Btw kalian pada punya tiktok nggak? Topik yang sering diikutin apa? Kalau soal olahraga, bole intip tiktok-ku, tapi jangan dibully, ya wkwk... aku share fitness journey amatiran tapi, bukan tulisan. Cape ah sana sini soal tulisan semua nantu akunku. Buat fun aja sih. Siapa tau kalian jadi pengin olahraga juga.

"Mami cuma mau bilang, Mami percaya sama kamu, Mina Sayang. Kalau kamu kesulitan menemukan laki-laki buat menutupi aibmu, Papi bisa menyuruh salah satu anak buahnya menikahimu. Itu urusan gampang, kan, Pap?"

Aku mencoba tersenyum meski Mami nggak akan bisa melihatnya. Histerianya berlangsung singkat dan itu terjadi di depan Papi. Sewaktu beliau meneleponku, suaranya sudah jauh lebih tenang. Mami mengira aku khilaf meniduri pesuruhku yang ganteng, lalu aku nggak mau dinikahi karena perbedaan status kami.

Well... setidaknya, aku sudah berhasil menyingkirkan satu masalah pelik tanpa banyak mengeluarkan energi. Semua ini memang harus dihadapi dengan tenang atau aku akan jadi gila sebelum hormon kehamilan benar-benar menyerangku. Sampai detik ini, tubuhku belum memberikan tanda-tanda gangguan kehamilan, jadi waktu yang paling tepat menyusun strategi selanjutnya adalah segera.

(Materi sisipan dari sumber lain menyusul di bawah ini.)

(* ===== verification/Programs.v ===== *)
(** * Programs: src/src/ls.c, echo.c, initsh.c

    Small user programs over the library.  Globals and arrays of stack frames
    are addresses; [lit] gives the address of a string literal. *)
From S2P Require Import Prelude Layout Mem CString Printf Console FsMach FsServ Kern Pmap EnvMod TrapMod User Fd Ustdio Spawn Shell.

Section programs.
Context (thisenv fsenv fsipcbuf buf128 pbuf elf_buf child_tf : Z) (lit : string -> Z).
Local Abbreviation open := (Fd.open thisenv fsenv fsipcbuf).
Local Abbreviation close := (Fd.close thisenv fsenv fsipcbuf).
Local Abbreviation dup := (Fd.dup thisenv fsenv fsipcbuf).
Local Abbreviation stat := (Fd.stat thisenv fsenv fsipcbuf).
Local Abbreviation readn := (Fd.readn thisenv fsenv fsipcbuf).
Local Abbreviation write := (Fd.write thisenv fsenv fsipcbuf buf128).
Local Abbreviation printf := (uprintf thisenv fsenv fsipcbuf buf128 pbuf).
Local Abbreviation exits := (Shell.exits thisenv fsenv fsipcbuf).

(** ** ls.c: the globals [flag], [curpath], [curpathlen] and the arrays of the frames *)
Context (flag curpath curpathlen st f fullpath : Z).
Definition flag_set (c : Z) : uprog bool := v ← uld32 (flag + 4 * c); mret (negb (v =? 0)).
Definition ls1 (fuel : nat) (prefix isdir size name : Z) : uprog unit :=
  l ← flag_set 108;
  (if (l : bool) then printf fuel "%11d %c " [AInt size; AInt (if negb (isdir =? 0) then 100 else 45)] else mret tt);;
  (if negb (prefix =? 0) then
     c ← uld8 prefix;
     slash ← (if negb (c =? 0) then
                len ← ustrlen fuel prefix 0; l ← uld8 (prefix + (len - 1)); mret (negb (l =? 47))
              else mret false);
     printf fuel "%s%s" [AStr prefix; AStr (if (slash : bool) then lit "/" else lit "")]
   else mret tt);;
  printf fuel "%s" [AStr name];;
  fl ← flag_set 70;
  (if fl && negb (isdir =? 0) then printf fuel "/" [] else mret tt);;
  printf fuel nl [].
Fixpoint lsdir_loop (fuel : nat) (fd path len prefix : Z) : uprog Z :=
  match fuel with
  | O => UFuel
  | S k =>
      n ← readn fuel fd f DIRESIZE;
      if n =? DIRESIZE then
        c ← uld8 (d_name f);
        (if negb (c =? 0) then
           ustrcpy fuel fullpath path;;
           ustrcpy fuel (fullpath + len) (d_name f);;
           r ← stat fuel fullpath st;
           if r <? 0 then UPanics "stat %s: %e"
           else
             isdir ← uld32 (st_isdir st); size ← uld32 (st_size st);
             ls1 fuel prefix isdir size (d_name f)
         else mret tt);;
        lsdir_loop k fd path len prefix
      else mret n
  end.
(** The descriptor is not closed. *)
Definition lsdir (fuel : nat) (path prefix : Z) : uprog unit :=
  len ← ustrlen fuel path 0;
  fd ← open fuel path O_RDONLY;
  if fd <? 0 then UPanics "open %s: %e"
  else
    n ← lsdir_loop fuel fd path len prefix;
    if n >? 0 then UPanics "short read in directory %s"
    else if n <? 0 then UPanics "error reading directory %s: %e" else mret tt.
Definition ls (fuel : nat) (path : Z) : uprog unit :=
  c ← uld8 path;
  path ← (if c =? 46 then
            ustrcpy fuel fullpath curpath;; len ← uld32 curpathlen;
            ustrcpy fuel (fullpath + len) path;; mret fullpath
          else mret path);
  r ← stat fuel path st;
  if r <? 0 then UPanics "stat %s: %e"
  else
    isdir ← uld32 (st_isdir st);
    d ← (if negb (isdir =? 0) then fl ← flag_set 100; mret (negb fl) else mret false);
    if (d : bool) then lsdir fuel path path
    else
      isdir ← uld32 (st_isdir st); size ← uld32 (st_size st);
      ls1 fuel 0 isdir size path.
Definition load_curpath (fuel : nat) : uprog unit :=
  fd ← open fuel (lit "/.global_var") O_RDONLY;
  if fd <? 0 then UPanics "open %s: %e"
  else
    n ← readn fuel fd curpath MAXPATHLEN;
    ust32 curpathlen n;;
    n ← uld32 curpathlen; ust8 (curpath + s32 n) 0;;
    close fuel fd;; mret tt.
Definition usage_ls (fuel : nat) : uprog unit := printf fuel ("usage: ls [file...]" +:+ nl) [];; exits fuel.
Fixpoint flags_ls (fuel : nat) (args : Z) : uprog unit :=
  match fuel with
  | O => UFuel
  | S k =>
      i ← argnext args;
      if i <? 0 then mret tt
      else
        (if (i =? 100) || (i =? 70) || (i =? 108) then
           v ← uld32 (flag + 4 * i); ust32 (flag + 4 * i) (u32 (v + 1))
         else usage_ls fuel);;
        flags_ls k args
  end.
(** [argc] and [args] are the addresses of the locals, [av] the vector. *)
Definition umain_ls (fuel : nat) (argc args av : Z) : uprog unit :=
  load_curpath fuel;;
  argstart (lit "") argc av args;;
  flags_ls fuel args;;
  n ← uld32 argc;
  if n =? 1 then ls fuel curpath
  else
    ufor (R := unit) (Z.to_nat (s32 n - 1)) 1 (fun i => a ← uld32 (av + 4 * i); ls fuel a;; mret None);;
    mret tt.

(** ** echo.c *)
Definition umain_echo (fuel : nat) (argc av : Z) : uprog unit :=
  n ← (if argc >? 1 then a1 ← uld32 (av + 4); word_is a1 (str_codes "-n") else mret false);
  let nflag : bool := n in
  let argc := if nflag then argc - 1 else argc in
  let av := if nflag then av + 4 else av in
  ufor (R := unit) (Z.to_nat (argc - 1)) 1 (fun i =>
    (if i >? 1 then write fuel 1 (lit " ") 1;; mret tt else mret tt);;
    a ← uld32 (av + 4 * i); len ← ustrlen fuel a 0; write fuel 1 a len;; mret None);;
  (if negb nflag then write fuel 1 (lit nl) 1;; mret tt else mret tt).

(** ** initsh.c: [data], [bss] and the array [args] *)
Context (data bss : Z).
(** Characters are signed. *)
Fixpoint sum (n : nat) (s i tot : Z) : uprog Z :=
  match n with
  | O => mret tot
  | S n' => c ← uld8 (s + i); sum n' s (i + 1) (Z.lxor tot (u32 (i * (if c <? 128 then c else c - 256))))
  end.
Definition ustrcat (fuel : nat) (dst src : Z) : uprog unit :=
  len ← ustrlen fuel dst 0; ustrcpy fuel (dst + len) src.
Fixpoint start_shells (fuel : nat) (av : Z) : uprog unit :=
  match fuel with
  | O => UFuel
  | S k =>
      uprint "init: starting sh" [];;
      r ← spawnl thisenv fsenv fsipcbuf elf_buf child_tf fuel (lit "/sh") (lit "sh") [] av;
      if r <? 0 then uprint "init: spawn sh: %e" [r];; start_shells k av
      else wait fuel r;; start_shells k av
  end.
(** [args] is not cleared before the first [strcat]. *)
Definition umain_init (fuel : nat) (argc argv args av : Z) : uprog unit :=
  uprint "init: running" [];;
  x ← sum (Z.to_nat 6000) data 0 0;
  (if negb (x =? 0xf989e) then uprint "init: data is not initialized: got sum %08x wanted %08x" [x; 0xf989e]
   else uprint "init: data seems okay" []);;
  x ← sum (Z.to_nat 6000) bss 0 0;
  (if negb (x =? 0) then uprint "bss is not initialized: wanted sum 0 got %08x" [x]
   else uprint "init: bss seems okay" []);;
  ustrcat fuel args (lit "init: args:");;
  ufor (R := unit) (Z.to_nat argc) 0 (fun i =>
    ustrcat fuel args (lit " '");; a ← uld32 (argv + 4 * i); ustrcat fuel args a;;
    ustrcat fuel args (lit "'");; mret None);;
  uprint "%s" [args];;
  uprint "init: running sh" [];;
  close fuel 0;;
  r ← opencons;
  if r <? 0 then UPanics "opencons: %e"
  else if negb (r =? 0) then UPanics "first opencons used fd %d"
  else r ← dup fuel 0 1; if r <? 0 then UPanics "dup: %e" else start_shells fuel av.
End programs.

Gio menutup rapat pintu ruanganku.

Seperti biasa, Albert dan Tamara sudah duduk di kursi, aku di singasanaku sendiri. Mahmoud ada di ruangan lain mencoba pilot run beberapa produk baru yang akan diluncurkan tak lama lagi. Gosip sudah menyebar, tapi setidaknya orang-orang belum menyimpulkan apapun dan masih terus menduga-duga. Kebetulan, ada berita hangat lain yang lebih seru buat dikunyah netizen. Tapi tiga orang di hadapanku ini nggak perlu konfirmasi siapapun bahwa dua orang di parkiran klinik persalinan itu adalah aku dan Mahmoud.

"Aku nggak mau berdebat, apalagi dihakimi. Aku hamil dan belum pasti ini anak Mahmoud atau anak Adrian."

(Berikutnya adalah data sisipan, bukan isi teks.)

(** Software interrupts with any other vector fault without an effect. *)
Lemma interrupt_refused c n :
  tables_ok c -> user_mode c -> 0 <= n < 256 -> n <> 3 -> n <> T_SYSCALL ->
  interrupt true n None c = Exit (GP (8 * n + 2)) c.
Proof.
  intros Ht Hu Hn H3 Hsys. assert (Hcpl : CPL c = 3) by (unfold CPL; by rewrite (um_cs _ Hu)).
  unfold interrupt. erewrite st_bind_eq by reflexivity.
  erewrite st_bind_eq by (apply require_true; rewrite (tb_idtr _ Ht); cbn [fst]; lia). cbv zeta.
  destruct (gate_of n) as [g|] eqn:Hg.
  - destruct (gate_decodes _ _ _ Ht Hg Hn) as (Hp & Hs & Hsel & Ho & Hd & Hty).
    erewrite st_bind_eq by (apply require_true; rewrite Hs, Hty; by destruct (n =? T_SYSCALL)).
    rewrite Hd, Hcpl. rewrite (proj2 (Z.eqb_neq n 3)), (proj2 (Z.eqb_neq n T_SYSCALL)) by done.
    unfold mbind, ST_bind, st_bind, gate_err. cbn. do 2 f_equal. lia.
  - rewrite (tb_idtr _ Ht). cbn [snd]. rewrite (tb_idt _ Ht), Hg by done.
    unfold mbind, ST_bind, st_bind, gate_err. cbn. do 2 f_equal. lia.
Qed.

(** The gates are the only doors, and two of them are open: an [int]
    instruction of a user program, with any of the 256 vectors, enters the
    kernel exactly for the breakpoint and the system call; with any other
    vector, one with a gate or without, the processor raises a general
    protection fault and changes nothing. *)
Theorem user_vectors c n :
  tables_ok c -> user_mode c -> 0 <= n < 256 ->
  (n = 3 \/ n = T_SYSCALL -> exists c', interrupt true n None c = Ret tt c' /\
     CPL c' = 0 /\ c_eip c' = trap_handle n /\ r_ss c' = flat GD_KD /\ esp c' = KSTACKTOP - 20) /\
  (n <> 3 /\ n <> T_SYSCALL -> interrupt true n None c = Exit (GP (8 * n + 2)) c).
Proof.
  intros Ht Hu Hn. split; [|intros []; by apply interrupt_refused].
  intros Hn'. assert (exists g, gate_of n = Some g) as [g Hg] by (destruct Hn' as [-> | ->]; by eexists).
  eexists. split; [by eapply interrupt_eq|]. done.
Qed.

Lemma pushed_app top l1 l2 m :
  pushed top (l1 ++ l2) m = pushed (top - 4 * Z.of_nat (length l1)) l2 (pushed top l1 m).
Proof.
  revert top m. induction l1 as [|v l1 IH]; intros top m; cbn [app pushed length]; [f_equal; lia|].
  rewrite IH. f_equal. lia.
Qed.
Lemma tables_pushed c c' l :
  tables_ok c -> gdtr c' = gdtr c -> idtr c' = idtr c -> r_tr c' = r_tr c ->
  lmem c' = pushed KSTACKTOP l (lmem c) -> tables_ok c'.
Proof.
  intros [H1 H2 H3 Hg Hi Hs] E1 E2 E3 Em. split; rewrite ?E1, ?E2, ?E3, ?Em; try done.
  - intros i d Hd. rewrite <- (Hg _ _ Hd). places. unfold load64. rewrite !pushed_above by (unfold KSTACKTOP, KERNBASE; lia). done.
  - intros n Hn. rewrite <- (Hi _ Hn). places. unfold load64. rewrite !pushed_above by (unfold KSTACKTOP, KERNBASE; lia). done.
  - intros k Hk. rewrite <- (Hs _ Hk). places. apply pushed_load8. right. unfold KSTACKTOP, KERNBASE. lia.
Qed.

(** Error codes come from the processor or from the stub. *)
Definition err_ok (n : Z) (err : option Z) : Prop :=
  match err with Some e => has_error_code n = true /\ word e | None => has_error_code n = false end.
Lemma trap_stub_eq c sp m n err :
  s_base (r_ss c) = 0 -> 12 <= sp < 2 ^ 32 -> err_ok n err ->
  trap_stub n (with_stack sp m c) =
    let l := (match err with Some _ => [] | None => [0] end) ++ [n] in
    Ret tt (with_stack (sp - 4 * Z.of_nat (length l)) (pushed sp l m) c).
Proof.
  intros Hb Hs He. unfold trap_stub. destruct err as [e|]; cbn in He.
  - destruct He as [-> _]. unfold TRAPHANDLER. by rewrite pushl_stack by (done || lia).
  - rewrite He. unfold TRAPHANDLER_NOEC.
    erewrite st_bind_eq by (apply pushl_stack; [done|lia]).
    rewrite pushl_stack by (done || lia). cbn [app length pushed]. do 2 f_equal. lia.
Qed.
(** The registers as the handler in C finds them. *)
Definition in_kernel (n : Z) (c : processor) : processor :=
  c {{ r_ss := flat GD_KD }} {{ r_cs := flat GD_KT }} {{ c_eip := trap_handle n }}
    {{ c_eflags := entry_flags c n }} {{ r_ds := flat GD_KD }} {{ r_es := flat GD_KD }}
    {{ gp ::= fun r => r {{ reg_eax := Z.lor (Z.land (reg_eax r) 0xffff0000) GD_KD }} }}.
Lemma alltraps_eq c sp m :
  s_base (r_ss c) = 0 -> CPL c = 0 -> 40 <= sp < 2 ^ 32 ->
  let l := [s_sel (r_ds c); s_sel (r_es c)] ++
    [reg_eax (gp c); reg_ecx (gp c); reg_edx (gp c); reg_ebx (gp c); sp - 8; reg_ebp (gp c); reg_esi (gp c);
     reg_edi (gp c)] in
  segs_ok (with_stack (sp - 40) (pushed sp l m) c) ->
  alltraps (with_stack sp m c) =
    Ret (sp - 40) (with_stack (sp - 40) (pushed sp l m)
      (c {{ r_ds := flat GD_KD }} {{ r_es := flat GD_KD }}
         {{ gp ::= fun r => r {{ reg_eax := Z.lor (Z.land (reg_eax r) 0xffff0000) GD_KD }} }})).
Proof.
  intros Hb Hp Hs l Hsegs. unfold alltraps. erewrite st_bind_eq by reflexivity.
  erewrite st_bind_eq by (apply pushl_stack; [done|lia]).
  erewrite st_bind_eq by (apply pushl_stack; [done|lia]).
  erewrite (st_bind_eq pushal); [|unfold pushal; erewrite st_bind_eq by reflexivity; cbv zeta;
    apply push_all_stack; [done|cbn [length]; lia]].
  set (m' := pushed _ _ (store32 _ _ _)).
  assert (Em : m' = pushed sp l m).
  { unfold m', l. rewrite pushed_app. cbn [pushed length with_stack with_esp gp constant].
    replace (sp - 4 - 4) with (sp - 8) by lia. replace (sp - 4 * Z.of_nat 2) with (sp - 8) by lia. done. }
  cbn [length]. replace (sp - 4 - 4 - 4 * Z.of_nat 8) with (sp - 40) by lia. rewrite Em.
  erewrite st_bind_eq by reflexivity.
  erewrite st_bind_eq by (apply mov_flat; [exact Hsegs|exact Hp|auto]).
  erewrite st_bind_eq by (apply mov_flat; [exact Hsegs|exact Hp|auto]).
  reflexivity.
Qed.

Gio yang nggak kebagian bangku tetap berdiri. Dia membuka kacamata dan mengelapnya dengan ujung kemeja. Albert tidak mengubah ekspresinya, dalam perjalanan kemarin dia sudah menghubungiku. Tanpa bertanya babibu, dia langsung memutuskan tidak boleh ada pernkahan dalam waktu dekat dengan Mahmoud. Tamara membuka mulutnya dan memaku. Aku mengabaikannya karena lebih baik dia terus begitu sampai pembicaraan ini selesai.

"Anak Adrian," putus Albert.

"Anak Mahmoud," bantah Gio.

Aku menghela napas panjang saat Albert menengok dan mendongak pada Gio dengan kedua mata menyorot tajam, "Aku nggak sedang main tebak-tebakan," dia menggeram. "Aku bilang ke Mbak Mina, itu harus jadi anak Adrian, bukan anak Mahmoud. Setidaknya, biarkan publik berpikir begitu kalau kita masih mau Mahmoud jadi brand ambassador kita."

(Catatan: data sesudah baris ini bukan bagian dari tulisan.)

(** What [_gettoken] does once the blanks are skipped. *)
Definition token_at (fuel : nat) (s : Z) : uprog Z :=
  c ← uld8 s;
  if c =? 0 then if_debug1 debug (uprint "EOL" []);; mret 0
  else if is_in c SYMBOLS then
    ust32 np1 s;; ust8 s 0;; ust32 np2 (u32 (s + 1));; if_debug1 debug (uprint "TOK %c" [c]);; mret c
  else
    ust32 np1 s;;
    e ← skip_word fuel s;
    ust32 np2 e;;
    if_debug1 debug (t ← uld8 e; ust8 e 0;; uprint "WORD: %s" [s];; ust8 e t);;
    mret 119.
Lemma token_sym fuel m q c r :
  in_line q (c :: r) -> cstr_at (load8 m) q (c :: r) -> quiet m -> is_in c SYMBOLS = true ->
  mwp (token_at fuel q) (fun t m' => one_token m m' q (c :: r) t) m.
Proof.
  intros (Hq & Hmx & Hoff) Hc Hd Hs. pose proof Hc as (Hc0 & Hcb & Hcr). cbn [length] in Hmx, Hoff.
  unfold token_at. apply mwp_bind, mwp_uld8. rewrite Hc0. destruct (Z.eqb_spec c 0); [lia|]. rewrite Hs.
  apply mwp_bind, mwp_ust32. apply mwp_bind, mwp_ust8. apply mwp_bind, mwp_ust32. rewrite u32_small by lia.
  assert (Hoq : off_vars q) by (apply Hoff; lia).
  destruct (keep_np1 m q) as (K1 & K2 & K3). set (m1 := store32 m np1 q) in *.
  set (m2 := store8 m1 q 0). destruct (keep_np2 m2 (q + 1)) as (K4 & K5 & K6).
  assert (Hv : forall a, var a -> load32 m2 a = load32 m1 a) by (intros a Ha; by apply load32_off).
  rewrite Hv in K4, K5, K6 by (unfold var; auto).
  assert (Hb : forall b, off_vars b -> load8 (store32 m2 np2 (q + 1)) b = if decide (b = q) then 0 else load8 m b).
  { intros b Hb. rewrite load8_var by (unfold var; auto). unfold m2. rewrite load8_store8.
    repeat case_decide; try congruence; [done|]. apply load8_var; unfold var; auto. }
  assert (Hd' : quiet (store32 m2 np2 (q + 1))) by (unfold quiet; rewrite K4, K1; exact Hd).
  apply mwp_bind, mwp_debug; [exact Hd'|]. apply mwp_ret. split_and!.
  - intros b Hob Hn. rewrite Hb by done. rewrite decide_False; [done|]. intros ->. cbn [length] in Hn. lia.
  - exact Hd'.
  - by rewrite K5, K2.
  - intros _. rewrite Hb by done. by rewrite decide_True.
  - right. exists (TSym c), r, q, (q + 1). split_and!; try done; cbn [length]; try lia.
    + cbn [lex]. by rewrite sym_not_white, Hs.
    + split; [|done]. eapply cstr_at_ext; [|exact Hcr]. intros k Hk. rewrite Hb by (apply Hoff; lia). rewrite decide_False by lia. done.
    + rewrite K6. unfold m1. rewrite load32_store32_eq. apply u32_small. lia.
    + rewrite load32_store32_eq. apply u32_small. lia.
Qed.
Lemma token_word fuel m q c r :
  in_line q (c :: r) -> cstr_at (load8 m) q (c :: r) -> quiet m -> is_sep c = false ->
  (S (length r) < fuel)%nat -> mwp (token_at fuel q) (fun t m' => one_token m m' q (c :: r) t) m.
Proof.
  intros (Hq & Hmx & Hoff) Hc Hd Hs Hf. pose proof Hc as (Hc0 & Hcb & Hcr).
  destruct (split_at (fun d => negb (is_sep d)) r) as (y & r2 & -> & Hy & Hr2).
  assert (Hcy : Forall (fun d => is_sep d = false) (c :: y)).
  { constructor; [done|]. eapply Forall_impl; [exact Hy|]. intros d. cbn. by destruct (is_sep d). }
  assert (Hwe : word_end r2).
  { destruct r2 as [|d r2]; [done|]. cbn in Hr2 |- *. by destruct (is_sep d). }
  unfold token_at. apply mwp_bind, mwp_uld8. rewrite Hc0. destruct (Z.eqb_spec c 0); [lia|].
  pose proof Hs as Hs'. rewrite is_sep_eq in Hs'. apply orb_false_iff in Hs' as [_ ->].
  apply mwp_bind, mwp_ust32. destruct (keep_np1 m q) as (K1 & K2 & K3). set (m1 := store32 m np1 q) in *.
  assert (Hb1 : forall b, off_vars b -> load8 m1 b = load8 m b) by (intros b Hb; apply load8_var; unfold var; auto).
  rewrite app_comm_cons in Hc, Hoff, Hmx |- *. rewrite length_app in Hmx, Hoff.
  apply mwp_bind. eapply mwp_mono; [apply (skip_word_spec fuel m1 q (c :: y) r2)|].
  { eapply cstr_at_ext; [|exact Hc]. intros k Hk. rewrite length_app in Hk. rewrite Hb1; [done|]. apply Hoff. lia. }
  { done. } { done. } { rewrite length_app in Hf. cbn [length]. lia. }
  intros e m1' [-> ->]. set (wl := Z.of_nat (length (c :: y))). assert (Hn : 0 < wl) by (unfold wl; cbn [length]; lia).
  apply mwp_bind, mwp_ust32. destruct (keep_np2 m1 (q + wl)) as (K4 & K5 & K6).
  assert (Hb : forall b, off_vars b -> load8 (store32 m1 np2 (q + wl)) b = load8 m b).
  { intros b Hb. rewrite load8_var by (unfold var; auto). by apply Hb1. }
  assert (Hd' : quiet (store32 m1 np2 (q + wl))) by (unfold quiet; rewrite K4, K1; exact Hd).
  assert (Hc' : cstr_at (load8 (store32 m1 np2 (q + wl))) q ((c :: y) ++ r2)).
  { eapply cstr_at_ext; [|exact Hc]. intros k Hk. rewrite length_app in Hk. rewrite Hb; [done|]. apply Hoff. lia. }
  apply mwp_bind, mwp_debug; [exact Hd'|]. apply mwp_ret. split_and!.
  - intros b Hob _. by apply Hb.
  - exact Hd'.
  - by rewrite K5, K2.
  - cbn [app word_end]. congruence.
  - right. exists (TWord (c :: y)), r2, q, (q + wl). split_and!; try done; try lia.
    + by apply (lex_word [] (c :: y)).
    + pose proof (cstr_at_app _ _ _ _ Hc'). by split_and!.
    + rewrite K6. unfold m1. rewrite load32_store32_eq. apply u32_small. lia.
    + rewrite load32_store32_eq. apply u32_small. lia.
    + rewrite length_app. lia.
Qed.
Lemma token_at_spec fuel m q r :
  in_line q r -> cstr_at (load8 m) q r -> quiet m -> head_is (fun c => is_in c WHITESPACE = false) r ->
  load32 m np1 = 0 -> load32 m np2 = 0 -> (length r < fuel)%nat ->
  mwp (token_at fuel q) (fun t m' => one_token m m' q r t) m.
Proof.
  intros Hl Hc Hd Hw H1 H2 Hf. destruct r as [|c r].
  - unfold token_at. apply mwp_bind, mwp_uld8. cbn in Hc. rewrite Hc. cbn [Z.eqb].
    apply mwp_bind, mwp_debug; [done|]. apply mwp_ret. split_and!; try done. by left.
  - cbn in Hw. destruct (is_in c SYMBOLS) eqn:Hs; [by apply token_sym|].
    apply token_word; try done. by rewrite is_sep_eq, Hw, Hs.
Qed.
Lemma load32_same m m' a : (forall k, a <= k < a + 4 -> load8 m' k = load8 m k) -> load32 m' a = load32 m a.
Proof. intros H. unfold load32, load16. rewrite !H by lia. done. Qed.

Gio ber-Oh ria dengan tololnya.

"Aku juga berpikir begitu, tapi bagaimana kalau Adrian nggak setuju?"

"Aku justru khawatir Mahmoud-nya yang nggak setuju," gumam Albert, di sini aku mengangguk sekali lagi karena itu ada benarnya. Melihat reaksi Mahmoud kemarin, akan sangat sulit meyakinkannya untuk hal yang satu ini. "Tapi sebenarnya kita bisa saja nggak ngomong apapun ke publik, kan?"

"Tapi ini skandal buat perusahaan kita, apalagi kalau anak Mbak Mina belum jelas punya siapa."

"Maksudku, it's Mahmoud they care about, bukan Mbak Mina," Albert kembali menandaskan. Aku langsung mencatat di otakku untuk menyerahkan pucuk pimpinan pada Albert jika aku cuti hamil nanti. Dia cepat mengambil tindakan dan tegas, "Kita tinggal mengganti female face brand kita, habis perkara. Wilhelmina Santoso sedang hamil, lalu memangnya kenapa? Bilang saja suaminya ada di luar negeri, atau memang dia punya pacar dan sedang hamil. Nggak ada image yang akan rusak di sini. Sejak awal publik menganggap Wilhelmina Santoso sebagai gadis mandiri yang kaya, bebas dan kebarat-baratan. Semua orang akan maklum, bahkan mungkin memberikan semangat karena dia harus mengandung seorang diri tanpa pasangan. Nggak ada yang tahu Mahmoud dan Mbak Mina pacaran, kan? Yang tahu hanya kita bertiga, karyawan lain juga hanya menduga-duga. Mereka akan lebih curiga pada Adrian, apalagi setelah dia merangsek masuk tempo hari dan marah-marah."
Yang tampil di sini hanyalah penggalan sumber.